Abstract

The polarity of retinal pigmented epithelia (RPE) from chicken embryos was studied in primary cell culture. Since cultured RPE approximates the morphological polarity of RPE in vivo, we investigated whether this polarity extends to the distribution of plasma membrane proteins that are peculiar to RPE. In contrast to other epithelia, the Na+,K(+)-ATPase of RPE is located in the apical rather than basolateral plasma membrane. To examine this property, we cultured RPE on extracellular matrix-coated filters. Primary cultures were compared to embryonic RPE in situ using electron microscopy and indirect immunofluorescence of frozen sections. The viability and morphology of RPE was improved by using a serum-free medium containing a bovine pituitary extract in conjunction with an extracellular matrix coating derived from Engelbreth-Holm-Swarm tumors. Cultured RPE mimicked the morphology of RPE in vivo with microvilli and junctional complexes on the apical pole and infoldings along the basolateral plasma membrane. Functional tight junctions formed as demonstrated by an EDTA-sensitive, transepithelial electrical resistance, and by the retention of [3H]inulin added to the apical chamber. In 2 hr, only 4-6% of the [3H]inulin crossed the monolayer, compared to 24% in control filters. Despite these features of polarity, the Na+,K(+)-ATPase was detected in both apical and basolateral membranes by immunofluorescence. In embryonic eyes in which the neural retina was removed, the Na+,K(+)-ATPase was confined to the apical membrane.
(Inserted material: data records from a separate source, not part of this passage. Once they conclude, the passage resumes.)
Lemma add_group_Ok m from last next g :
  add_group m from last next g =
    Ok () (mkGenerator (states g) (smachine g ++ group_edges m from last next)).
Proof.
  destruct m; unfold add_group, ADD_NIL_TRANSITION, push_transition; msteps;
    unfold modify; cbn [states smachine]; by rewrite <-?app_assoc.
Qed.

(** The outcome of the generator for a fragment [(n', E)] ending in [last]. *)
Definition generated (g : generator) (last n' : nat) (E : list re_transition) : outcome generator nat :=
  Ok last (mkGenerator n' (smachine g ++ E)).

Lemma generate_loop_Ok atms from next g :
  Forall (fun a => forall from g, no_empty_group a = true ->
    let '(n', E) := frag_atom a from (states g) in
    generate_atom a from g = generated g (states g) n' E) atms ->
  forallb no_empty_group atms = true -> (next = None -> atms <> []) -> (next = None \/ next = Some from) ->
  let '(last, n', E) := frag_list atms from (states g) in
  generate_loop generate_atom atms from next g = generated g last n' E.
Proof.
  intros Hall. revert from next g. induction Hall as [|a atms Ha Hall IH]; intros from next g Hne Hn Hf; cbn.
  - destruct Hf as [->| ->]; [by destruct Hn|]. cbn. unfold generated, mret, M_ret.
    rewrite app_nil_r. by destruct g.
  - cbn in Hne. apply andb_true_iff in Hne as [Hea Hes].
    specialize (Ha from g Hea). destruct (frag_atom a from (states g)) as [n1 E1].
    unfold mbind, M_bind. rewrite Ha. unfold generated at 1.
    specialize (IH (states g) (Some (states g)) (mkGenerator n1 (smachine g ++ E1)) Hes).
    cbn [states] in IH. destruct (frag_list atms (states g) n1) as [[last n2] E2].
    rewrite IH; [|done|by right]. unfold generated. cbn. by rewrite <-app_assoc.
Qed.
(* ===== verification/CfgQuery.v ===== *)
(** * Queries by tag, numbers, and the whole configuration path

    The item a path of names and indices leads to, the tag that spells the
    path, and the theorem that a query by the tag returns the item; numbers in
    text; loading a text and asking for a value; the files shipped with the
    program. *)
From S2P Require Import Prelude RegExp CfgParser CfgItem CfgTokens CfgParse CfgLoad.
Import Init.Byte RegExp CfgParser CfgItem CfgTokens CfgParse CfgLoad.

Module CfgQuery.

(** ** Numbers *)

Lemma digit_value_digit d : 0 <= d < 10 -> digit_value (digit d) = Some d.
Proof.
  intros Hd. unfold digit_value, digit. rewrite b2z_z2b by lia.
  assert (((48 <=? 48 + d) && (48 + d <=? 57)) = true) as -> by (apply andb_true_iff; lia). f_equal. lia.
Qed.

(** The digits of a number are read back, whatever was read before. *)
Lemma digits_decimal fuel n acc seen s :
  0 <= n < 10 ^ Z.of_nat fuel -> (0 < fuel)%nat ->
  exists k, 0 <= k /\ digits acc seen (decimal fuel n ++ s) = digits (acc * 10 ^ k + n) true s.
Proof.
  revert n acc seen s. induction fuel as [|fuel IH]; intros n acc seen s Hn Hf; [lia|].
  cbn [decimal]. rewrite <-app_assoc. pose proof (Z.mod_pos_bound n 10 ltac:(lia)) as Hm.
  destruct (Z.ltb_spec n 10) as [Hlt|Hge].
  - exists 1. split; [lia|]. cbn. rewrite digit_value_digit by done. f_equal. rewrite Z.mod_small by lia. lia.
  - assert (0 < fuel)%nat as Hf'.
    { destruct fuel; [|lia]. cbn in Hn. lia. }
    rewrite Nat2Z.inj_succ, Z.pow_succ_r in Hn by lia.
    destruct (IH (n / 10) acc seen ([digit (n mod 10)] ++ s)) as (k & Hk & ->); [|done|].
    { split; [apply Z.div_pos; lia|]. apply Z.div_lt_upper_bound; lia. }
    exists (k + 1). split; [lia|]. cbn. rewrite digit_value_digit by done. f_equal.
    rewrite Z.pow_add_r by lia. pose proof (Z.div_mod n 10 ltac:(lia)). lia.
Qed.

Lemma decimal_head fuel n : (0 < fuel)%nat -> exists d r, decimal fuel n = digit d :: r /\ 0 <= d < 10.
Proof.
  revert n. induction fuel as [|fuel IH]; intros n Hf; [lia|]. cbn [decimal].
  pose proof (Z.mod_pos_bound n 10 ltac:(lia)). destruct (n <? 10); [by eexists _, _|].
  destruct fuel as [|fuel]; [by eexists _, _|]. destruct (IH (n / 10)) as (d & r & -> & Hd); [lia|].
  by eexists _, _.
Qed.

Lemma digit_class d : 0 <= d < 10 ->
  isspace (digit d) = false /\ digit d <> "-"%byte /\ digit d <> "+"%byte /\ digit d <> "]"%byte.
Proof.
  intros Hd. assert (d = 0 \/ d = 1 \/ d = 2 \/ d = 3 \/ d = 4 \/ d = 5 \/ d = 6 \/ d = 7 \/ d = 8 \/ d = 9) as Hc by lia.
  by repeat destruct Hc as [->|Hc]; [..|subst d].
Qed.

(** The text after a number does not begin with a digit. *)
Definition no_digit (s : bytes) : Prop := match s with [] => True | c :: _ => digit_value c = None end.
Lemma assoc_Ok i n key :
  assoc_is i n key = true -> zlen key = 16 ->
  exists a sa, by_name i (str n) = Some a /\ saKey sa = CryptoKey.setKeyData key /\
    forall s : t C, bfsSecAssociation e a s = Ok sa s.
Proof.
  unfold assoc_is. destruct (by_name i (str n)) as [a|]; [|done]. intros Ha Hk. split_tests Ha.
  destruct Ha as [ini Hini], Ha1 as [res Hres].
  exists a, (mkAssoc ini res (CryptoKey.setKeyData key)). split_and!; [done|done|]. intros s.
  destruct env_works as (_ & _ & Hset & _). unfold bfsSecAssociation. run.
  rewrite (bind_Ok _ _ _ _ _ (decode_key_Ok key s Hk)). unfold new_key. by rewrite Hset.
Qed.

(** ** The file system layer *)

Definition fs_flags (fl : string -> bool) : string -> bool :=
  upd "bfsFsLayerInitialized" true (upd "use_lwext4_impl" (sc_ext4 sc)
    (upd "bfsBlockLayerInitialized" true (upd "bfsDeviceLayerInitialized" true (upd "ACLayerInitialized" true fl)))).

(** The levels of these layers follow the [n] that are there. *)
Definition fs_numbers (n : nat) (nm : string -> Z) : string -> Z :=
  upd "bfs_vrb_core_log_level" (2 ^ Z.of_nat (6 + n)) (upd "bfs_core_log_level" (2 ^ Z.of_nat (5 + n))
    (upd "bfsBlockAllocAlgorithm" 0 (upd "bfsVerboseBlockLogLevel" (2 ^ Z.of_nat (4 + n))
      (upd "bfsBlockLogLevel" (2 ^ Z.of_nat (3 + n)) (upd "num_blocks" (u64 (sc_num_blocks sc))
        (upd "bfsVerboseDeviceLogLevel" (2 ^ Z.of_nat (2 + n)) (upd "bfsDeviceLogLevel" (2 ^ Z.of_nat (1 + n))
          (upd "next_uid" 1001 (upd "bfs_aclayer_log_level" (2 ^ Z.of_nat n) nm))))))))).

Definition fs_on (on : list bool) : list bool :=
  on ++ [true] ++ logs_of "bfsDeviceLayer" ++ logs_of "bfsBlockLayer" ++ logs_of "bfsFsLayer".

(** Nothing above the utility layer is up. *)
Definition only_util (fl : string -> bool) (nm : string -> Z) : Prop :=
  fl "bfsUtilLayerInitialized"%string = true /\ fl "bfsDeviceLayerInitialized"%string = false /\
  fl "bfsBlockLayerInitialized"%string = false /\ fl "bfsFsLayerInitialized"%string = false /\
  nm "num_blocks"%string = 0 /\ nm "bfsBlockLogLevel"%string = 0 /\ nm "bfsVerboseBlockLogLevel"%string = 0 /\
  nm "bfsBlockAllocAlgorithm"%string = BlockLayerInit.BFSBLK_MAX_ALLOC.
(** [extract_json_from_content(content)], under the [except] clause of
    [analyze_scene].  The parser is handed over as one that always
    answers, its answer telling how the call of [json.loads] ended: a
    [ValueError] gives the fallback response, and so do a [KeyError] and
    an [IndexError]; anything else is passed on. *)
Definition analysis_of_content (content : jvalue) : result jvalue :=
  match content with
  | JStr s =>
      match extract_json_from_content Loaded
              (fun candidate => Some (json_loads candidate)) s with
      | Ok (Value analysis) => Ok analysis
      | Ok (Rejected text) => Ok (_create_fallback_response text)
      | Ok (Escaped e) => under_except e
      | Raise e => under_except e
      end
  | JList _ | JDict _ =>
      Raise (AttributeError ("'" ++ type_name content
                             ++ "' object has no attribute '"
                             ++ missing_attribute content ++ "'"))
  | _ => Raise (TypeError ("argument of type '" ++ type_name content
                           ++ "' is not iterable"))
  end.

(** The [try] block at the end of [analyze_scene]. *)
Definition read_analysis (response : jvalue) : result jvalue :=
  match read_content response with
  | Found content => analysis_of_content content
  | Missing text => Ok (_create_fallback_response text)
  | Failed e => under_except e
  end.

Section AnalyzeScene.
Variable World : Type.
(** The prompt of [analyze_scene] and the awaited [_call_vision_api]. *)
Variable call_vision_api :
  string -> string -> Z -> Z -> option jvalue -> World -> result jvalue * World.

(** [ComparisonVisionClient.analyze_scene] *)
Definition analyze_scene (screenshot_base64 user_intent : string)
  (iteration max_iterations : Z) (previous_feedback : option jvalue)
  (w : World) : result jvalue * World :=
  match call_vision_api screenshot_base64 user_intent iteration
          max_iterations previous_feedback w with
  | (Ok response, w') => (read_analysis response, w')
  | (Raise e, w') => (Raise e, w')
  end.
(** C3: in a session, whatever the events delivered and the state it starts
    from, the container names of the tail starts are pairwise distinct, none
    of them was in the registry before, each is in the registry afterwards,
    and the registry only grows. *)
Theorem tail_started_at_most_once (pods : list corev1.Pod) (r : RunCommand) :
  NoDup (started (deliver pods r).2)
  /\ Forall (fun n => tailLogsStarted r !! n = None) (started (deliver pods r).2)
  /\ Forall (fun n => is_Some (tailLogsStarted (deliver pods r).1 !! n))
            (started (deliver pods r).2)
  /\ tailLogsStarted r ⊆ tailLogsStarted (deliver pods r).1.
Proof.
  destruct (deliver_invariant pods r) as (Hnd & Hdom & Hfresh & Hsub).
  split; [exact Hnd |]. split; [| split; [| exact Hsub]].
  - eapply Forall_impl; [exact Hfresh |]. intros n Hn. simpl in Hn.
    now apply not_elem_of_dom.
  - apply Forall_forall. intros n Hn. apply elem_of_dom. rewrite Hdom.
    apply elem_of_union_r. now apply elem_of_list_to_set.
Qed.

Example deliver_running_twice :
  let pod := pod_of "app-x7k2p-pod" "Running" ["prepare"] ["step-build"] [] None in
  let r := session_of (client_of (buildrun_of "app-x7k2p" None None) None) in
  (deliver [pod; pod; pod] r).2
  = [time_Sleep 3000000000;
     logTail_Start "default" "app-x7k2p-pod" "prepare";
     logTail_Start "default" "app-x7k2p-pod" "step-build";
     time_Sleep 3000000000; time_Sleep 3000000000].
Proof. reflexivity. Qed.

(** ** The mutex of Run *)

Ltac not_started :=
  let Hin := fresh "Hin" in
  intros Hin; apply list_elem_of_In in Hin; simpl in Hin; intuition discriminate.

(** C10: [Run] takes the mutex first and frees it only on the path that
    reaches the blocking watch start.  When it returns earlier, which is on
    an error or with follow off, the mutex is still held, and every later
    [onEvent] or [Run] on the command waits on it, leaving the command as it
    is, so that the next one waits as well. *)
Theorem Run_holds_watchLock (w : World) (p p' : params.Params) (r r' : RunCommand)
    (e : option error) (tr : list effect) :
  watchLock r = false ->
  Run w (p, r) = (Returned e, (p', r'), tr) ->
  (pw_Start ∈ tr /\ watchLock r' = false)
  \/ ((pw_Start ∉ tr)
      /\ (e <> None \/ follow r = false)
      /\ watchLock r' = true
      /\ (forall pod, onEvent pod r' = (Blocked, r', []))
      /\ (forall w' p'', Run w' (p'', r') = (Blocked, (p'', r'), []))).
Proof.
  intros Hlock H.
  assert (Hheld : watchLock r' = true ->
            (forall pod, onEvent pod r' = (Blocked, r', []))
            /\ (forall w' p'', Run w' (p'', r') = (Blocked, (p'', r'), []))).
  { intros Hr'. split; intros; [now apply onEvent_locked | now apply Run_locked]. }
  destruct (Run_returns w p p' r r' e tr Hlock H)
    as [(err & -> & -> & Hr' & _)
       |[(err & br & c & created & -> & -> & Hr' & _)
        |[(br & msg & -> & Hf & -> & Hr')
         |[(err & br & -> & Hf & -> & Hr' & _)
          |[(err & br & lo & k & -> & Hf & -> & Hr' & _)
           |(br & lo & -> & Hf & -> & Hr')]]]]].
  - right. split; [intros Hin; inversion Hin |].
    split; [left; discriminate |]. split; [exact Hr' | now apply Hheld].
  - right. split; [not_started |].
    split; [left; discriminate |]. split; [exact Hr' | now apply Hheld].
  - right. split; [not_started |].
    split; [now right |]. split; [exact Hr' | now apply Hheld].
  - right. split; [not_started |].
    split; [left; discriminate |]. split; [exact Hr' | now apply Hheld].
  - right. split; [not_started |].
    split; [left; discriminate |]. split; [exact Hr' | now apply Hheld].
  - left. split; [| exact Hr'].
    apply list_elem_of_In. simpl. tauto.
Qed.

Lemma Run_holds_watchLock_witness :
  let w := world_of (inl {| config_id := 0 |}) None in
  let r := command_of "app" false in
  let p' := params.set_shpClientset
              (pointer (Some (client_of (buildrun_of "app-x7k2p" None None) None)))
              fresh_params in
  let r' := set_watchLock true r in
  let tr := [Create_BuildRun "default"
               {| buildv1alpha1.ObjectMeta :=
                    {| metav1.Name := ""; metav1.GenerateName := "app-";
                       metav1.Namespace := ""; metav1.DeletionTimestamp := None |};
                  buildv1alpha1.Spec := {| buildv1alpha1.State := None |} |};
             Out ("BuildRun created " +:+ strconv.Quote "app-x7k2p" +:+ " for build "
                    +:+ strconv.Quote "app" +:+ LF)] in
  watchLock r = false
  /\ Run w (fresh_params, r) = (Returned None, (p', r'), tr)
  /\ ((pw_Start ∈ tr /\ watchLock r' = false)
      \/ ((pw_Start ∉ tr)
          /\ (@None error <> None \/ follow r = false)
          /\ watchLock r' = true
          /\ (forall pod, onEvent pod r' = (Blocked, r', []))
          /\ (forall w' p'', Run w' (p'', r') = (Blocked, (p'', r'), [])))).
Proof.
  intros w r p' r' tr. split; [reflexivity |]. split; [reflexivity |].
  exact (Run_holds_watchLock w fresh_params p' r r' None tr eq_refl eq_refl).
Defined.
In addition, the polarity of cultured RPE was probed with vesicular stomatitis virus. In contrast to other epithelia, budding virus particles were observed emerging from the apical, as well as basolateral, domain further suggesting the cultured cells were only partially polarized. These data indicate that structural criteria are inadequate to determine if cultured RPE have become polarized in the same manner as the epithelium in vivo.